OBJECTIVE - Young adults with newly diagnosed apparent type 2 diabetes present the clinician with a wide differential diagnosis of possible etiology, including autoimmune and genetic causes as well as young-onset type 2 diabetes (YT2D). The characteristics of these groups have been described, but it is not known in which subjects investigation for etiology may be beneficial. RESEARCH DESIGN AND METHODS - A total of 268 unselected U.K. Caucasian subjects diagnosed at ages 18-45 years and not treated with permanent insulin for ≤6 months were studied. All subjects underwent clinical assessment and screening for GAD antibodies (GADA) and tyrosine phosphatase 1A-2 antibodies (1A-2A). Screening for a common mutation in the hepatocyte nuclear factor-1α (HNF-1αa) gene and the common mitochondrial mutation was performed in the antibody-negative subjects. Subjects without insulin resistance were selected for sequencing of the HNF-1α gene.
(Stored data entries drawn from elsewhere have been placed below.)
(* ===== verification/ClientCalls.v ===== *)
(** * internal/appserver/client.go: the requests of the client and what it reads of answers

    Every method of the client is a JSON-RPC request with its parameters, which [ask]
    answers.  turn/start first asks for the model and the reasoning effort that are not
    given. *)
From stdpp Require Import base list numbers strings.
From Stdlib Require Import Lia Ascii.
From S2P Require Import Prelude GoStrings Json Daemon Starts.

(** *** The options of a turn *)
Record ModelOption : Type := mkModelOption {
  mo_ID : string;
  mo_DisplayName : string;
  mo_Description : string;
  mo_DefaultReasoningEffort : string;
  mo_SupportedReasoningEffort : list string;
  mo_IsDefault : bool;
  mo_Hidden : bool }.

Record CollaborationModeOption : Type := mkModeOption {
  cm_Name : string;
  cm_Mode : string;
  cm_Model : string;
  cm_ReasoningEffort : string }.

Definition normalizeCollaborationMode (value : string) : string :=
  let mode := trim_space (to_lower value) in
  if existsb (String.eqb mode) ["plan"; "plan_mode"; "plan-mode"] then "plan"
  else if String.eqb mode "default" then "default" else "".

Definition normalizeReasoningEffort (value : string) : string :=
  let normalized := trim_space (to_lower value) in
  if existsb (String.eqb normalized) ["x-high"; "x_high"; "extra-high"; "extra_high"] then "xhigh" else normalized.

Definition firstStringValue (values : list any) : string :=
  default "" (first_some (fun value => let text := trim_space (stringValue value "") in
                            if String.eqb text "" then None else Some text) values).

(** strconv.ParseBool, which answers false with its error *)
Definition parse_bool (s : string) : bool := existsb (String.eqb s) ["1"; "t"; "T"; "TRUE"; "true"; "True"].

Definition boolValue (value : any) : bool :=
  match value with JBool b => b | JStr s => parse_bool s | _ => false end.

Definition supportedReasoningEfforts (value : any) : list string :=
  fold_left (fun out item =>
      let option := asMap item in
      let effort := normalizeReasoningEffort (firstStringValue [get option "reasoning_effort"; get option "reasoningEffort"; item]) in
      if String.eqb effort "" || bool_decide (effort ∈ out) then out else out ++ [effort])
    (slice_or_nil value) [].

Definition modelOptionsFromResult (result : any) : list ModelOption :=
  omap (fun item =>
      let model := asMap item in
      let text key := trim_space (stringValue (get model key) "") in
      let id := trim_space (stringValue (get model "model") (stringValue (get model "id") "")) in
      if String.eqb id "" then None
      else Some (mkModelOption id (text "displayName") (text "description")
                   (normalizeReasoningEffort (stringValue (get model "defaultReasoningEffort") ""))
                   (supportedReasoningEfforts (get model "supportedReasoningEfforts"))
                   (boolValue (get model "isDefault")) (boolValue (get model "hidden"))))
    (slice_or_nil (get (asMap result) "data")).

Definition collaborationModeOptionsFromResult (result : any) : list CollaborationModeOption :=
  map (fun item =>
      let preset := asMap item in
      mkModeOption (trim_space (stringValue (get preset "name") ""))
        (normalizeCollaborationMode (stringValue (get preset "mode") ""))
        (trim_space (stringValue (get preset "model") ""))
        (normalizeReasoningEffort (firstStringValue [get preset "reasoning_effort"; get preset "reasoningEffort"])))
    (slice_or_nil (get (asMap result) "data")).

(** *** Parameters *)

(** A parameter that is only there under a condition. *)
Definition param_if (b : bool) (key : string) (value : any) : obj := if b then [(key, value)] else [].

(** A text without its outer white space, if there is one. *)
Definition text_param (key value : string) : obj :=
  let text := trim_space value in param_if (negb (String.eqb text "")) key (JStr text).

(** A text as it is, unless it is blank. *)
Definition raw_param (key value : string) : obj := param_if (negb (String.eqb (trim_space value) "")) key (JStr value).

Definition strings_param (key : string) (values : list string) : obj :=
  param_if (negb (bool_decide (values = []))) key (JArr (map JStr values)).

Definition threadListParams (options : ThreadListOptions) : obj :=
  ("limit", JInt (if (tl_Limit options <=? 0)%Z then 25 else tl_Limit options))
  :: text_param "cursor" (tl_Cursor options) ++ text_param "sortKey" (tl_SortKey options)
  ++ text_param "sortDirection" (tl_SortDirection options) ++ strings_param "sourceKinds" (tl_SourceKinds options)
  ++ match tl_Archived options with Some archived => [("archived", JBool archived)] | None => [] end.

Record ThreadForkOptions : Type := mkForkOptions {
  fo_CWD : string;
  fo_LastTurnID : string }.

Definition threadForkParams (threadID : string) (options : ThreadForkOptions) : obj :=
  ("threadId", JStr (trim_space threadID)) :: text_param "cwd" (fo_CWD options) ++ text_param "lastTurnId" (fo_LastTurnID options).

Definition skillsListParams (cwds : list string) (forceReload : bool) : obj :=
  strings_param "cwds" cwds ++ param_if forceReload "forceReload" (JBool true).

Definition text_input (message : string) : any :=
  JArr [JObj [("type", JStr "text"); ("text", JStr message); ("text_elements", JArr [])]].

(** The errors of turn/start: a mode without a model, or what App Server answers. *)
Inductive turn_error : Type :=
| ModelRequired (mode : string) (cause : option fault)
| TurnFault (e : fault).

Definition sandboxParams (policy : SandboxPolicy) : obj :=
  let policyType := trim_space (sp_Type policy) in
  param_if (negb (String.eqb policyType "")) "sandboxPolicy"
    (JObj [("type", JStr policyType); ("writableRoots", match sp_WritableRoots policy with [] => JNil | roots => JArr (map JStr roots) end);
           ("networkAccess", JBool (sp_NetworkAccess policy))]).

Definition collaborationParams (mode model effort : string) : obj :=
  [("collaborationMode", JObj [("mode", JStr mode);
     ("settings", JObj [("model", JStr model);
        ("reasoning_effort", if String.eqb effort "" then JNil else JStr effort);
        ("developer_instructions", JNil)])])].

Definition turnStartParams (threadID message cwd : string) (options : TurnStartOptions) : obj + turn_error :=
  let params := [("threadId", JStr threadID); ("input", text_input message)] ++ raw_param "cwd" cwd
    ++ text_param "approvalPolicy" (to_ApprovalPolicy options) ++ sandboxParams (to_SandboxPolicy options) in
  let mode := normalizeCollaborationMode (to_CollaborationMode options) in
  if String.eqb mode "" then inl params
  else
    let model := trim_space (to_Model options) in
    if String.eqb model "" then inr (ModelRequired mode None)
    else inl (params ++ collaborationParams mode model (normalizeReasoningEffort (to_ReasoningEffort options))).

(** *** The methods *)
Definition of_thread (threadID : string) : obj := [("threadId", JStr threadID)].
Definition limit_param (limit : Z) : obj := param_if (0 <? limit)%Z "limit" (JInt limit).

Section methods.
Context (ask : string -> obj -> outcome any).

Definition ask_obj (method : string) (params : obj) : outcome obj :=
  match ask method params with Done result => Done (asMap result) | Fault e => Fault e end.

Definition ThreadListWithOptions (options : ThreadListOptions) : outcome obj := ask_obj "thread/list" (threadListParams options).

Definition ThreadList (limit : Z) (cursor : string) : outcome obj :=
  ThreadListWithOptions (mkThreadListOptions limit cursor "updated_at" "" [] None).

Definition ThreadFork (threadID : string) (options : ThreadForkOptions) : outcome obj :=
  ask_obj "thread/fork" (threadForkParams threadID options).

Definition ThreadSetName (threadID name : string) : outcome obj :=
  ask_obj "thread/name/set" (of_thread threadID ++ [("name", JStr name)]).

Definition ThreadArchive (threadID : string) : outcome obj := ask_obj "thread/archive" (of_thread threadID).
Definition ThreadUnarchive (threadID : string) : outcome obj := ask_obj "thread/unarchive" (of_thread threadID).
Definition ThreadCompactStart (threadID : string) : outcome obj := ask_obj "thread/compact/start" (of_thread threadID).

Definition ThreadRollback (threadID : string) (numTurns : Z) : outcome obj :=
  ask_obj "thread/rollback" (of_thread threadID ++ [("numTurns", JInt numTurns)]).

Definition ThreadRead (threadID : string) (includeTurns : bool) : outcome obj :=
  ask_obj "thread/read" (of_thread threadID ++ [("includeTurns", JBool includeTurns)]).

Definition ThreadResume (threadID cwd : string) : outcome obj :=
  ask_obj "thread/resume" (of_thread threadID ++ ("persistExtendedHistory", JBool true) :: raw_param "cwd" cwd).

Definition ThreadStart (cwd : string) : outcome obj :=
  ask_obj "thread/start" ([("experimentalRawEvents", JBool false); ("persistExtendedHistory", JBool true)] ++ raw_param "cwd" cwd).

(** Its result is not read. *)
Definition TurnInterrupt (threadID turnID : string) : outcome any :=
  ask "turn/interrupt" (of_thread threadID ++ [("turnId", JStr turnID)]).

Definition TurnSteer (threadID turnID message : string) : outcome obj :=
  ask_obj "turn/steer" (of_thread threadID ++ [("expectedTurnId", JStr turnID); ("input", text_input message)]).

Definition SkillsList (cwds : list string) (forceReload : bool) : outcome obj :=
  ask_obj "skills/list" (skillsListParams cwds forceReload).

Definition PluginSkillRead (remoteMarketplaceName remotePluginID skillName : string) : outcome obj :=
  ask_obj "plugin/skill/read" [("remoteMarketplaceName", JStr remoteMarketplaceName); ("remotePluginId", JStr remotePluginID);
                               ("skillName", JStr skillName)].

Definition HooksList (cwds : list string) : outcome obj := ask_obj "hooks/list" (strings_param "cwds" cwds).

Definition MCPServerStatusList (limit : Z) (cursor : string) (detail : bool) : outcome obj :=
  ask_obj "mcpServerStatus/list" (limit_param limit ++ raw_param "cursor" cursor ++ param_if detail "detail" (JBool true)).

Definition AppList (limit : Z) (cursor threadID : string) (forceRefetch : bool) : outcome obj :=
  ask_obj "app/list" (limit_param limit ++ raw_param "cursor" cursor ++ raw_param "threadId" threadID
                      ++ param_if forceRefetch "forceRefetch" (JBool true)).

Definition ConfigRead (cwd : string) (includeLayers : bool) : outcome obj :=
  ask_obj "config/read" (raw_param "cwd" cwd ++ param_if includeLayers "includeLayers" (JBool true)).

Definition ModelList (includeHidden : bool) : list ModelOption + fault :=
  match ask "model/list" (("limit", JInt 50) :: param_if includeHidden "includeHidden" (JBool true)) with
  | Done result => inl (modelOptionsFromResult result)
  | Fault e => inr e
  end.

Definition CollaborationModeList : list CollaborationModeOption + fault :=
  match ask "collaborationMode/list" [] with
  | Done result => inl (collaborationModeOptionsFromResult result)
  | Fault e => inr e
  end.

(** The default model, or else the first that is named. *)
Definition defaultModel : string + fault :=
  match ModelList false with
  | inr e => inr e
  | inl models =>
      let named := filter (fun model => mo_ID model <> "") models in
      match head (filter (fun model => mo_IsDefault model = true) named), head named with
      | Some model, _ | None, Some model => inl (mo_ID model)
      | None, None => inr (OtherError "model/list returned no models")
      end
  end.

Definition collaborationModeReasoningEffort (mode : string) : string + fault :=
  match CollaborationModeList with
  | inr e => inr e
  | inl modes =>
      inl (match head (filter (fun preset => normalizeCollaborationMode (cm_Mode preset) = mode) modes) with
           | Some preset => normalizeReasoningEffort (cm_ReasoningEffort preset)
           | None => ""
           end)
  end.

Definition resolveTurnStartOptions (options : TurnStartOptions) : TurnStartOptions + turn_error :=
  let mode := normalizeCollaborationMode (to_CollaborationMode options) in
  let model := trim_space (to_Model options) in
  let effort := normalizeReasoningEffort (to_ReasoningEffort options) in
  let resolved model effort :=
    mkTurnStartOptions mode model effort (to_ApprovalPolicy options) (to_SandboxPolicy options) in
  if String.eqb mode "" then inl (resolved model effort)
  else
    match (if String.eqb model "" then defaultModel else inl model) with
    | inr e => inr (ModelRequired mode (Some e))
    | inl model =>
        inl (resolved model (if String.eqb effort ""
                             then match collaborationModeReasoningEffort mode with inl found => found | inr _ => effort end
                             else effort))
    end.

(** The parameters that turn/start is sent with. *)
Definition turn_params (threadID message cwd : string) (options : TurnStartOptions) : obj + turn_error :=
  match resolveTurnStartOptions options with
  | inr e => inr e
  | inl resolved => turnStartParams threadID message cwd resolved
  end.

Definition TurnStart (threadID message cwd : string) (options : TurnStartOptions) : obj + turn_error :=
  match turn_params threadID message cwd options with
  | inr e => inr e
  | inl params => match ask "turn/start" params with
                  | Done result => inl (asMap result)
                  | Fault e => inr (TurnFault e)
                  end
  end.

End methods.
RESULTS -A specific etiology was defined in 11.6% of the 268 subjects and in 24.7% of the lean subjects. Twenty-six subjects (9.7%) were positive for a β-cell antibody, one subject had familial partial lipodystrophy and the lamin A/C mutation R482W, and two subjects had the mitochondrial mutation A3243G. Two of 15 selected subjects had HNF-1α mutations, the novel missense mutation A501T, and the previously reported R583Q. CONCLUSIONS - This unselected series shows that there is considerable heterogeneity in apparent YT2D. β-Cell autoantibodies should be performed in all those presenting at ages 18-45 years. Genetic investigations can be targeted to phenotypically defined subjects. The finding of a specific etiology will allow individualization of management and give patients valuable information about their condition. © 2003 by the American Diabetes Association.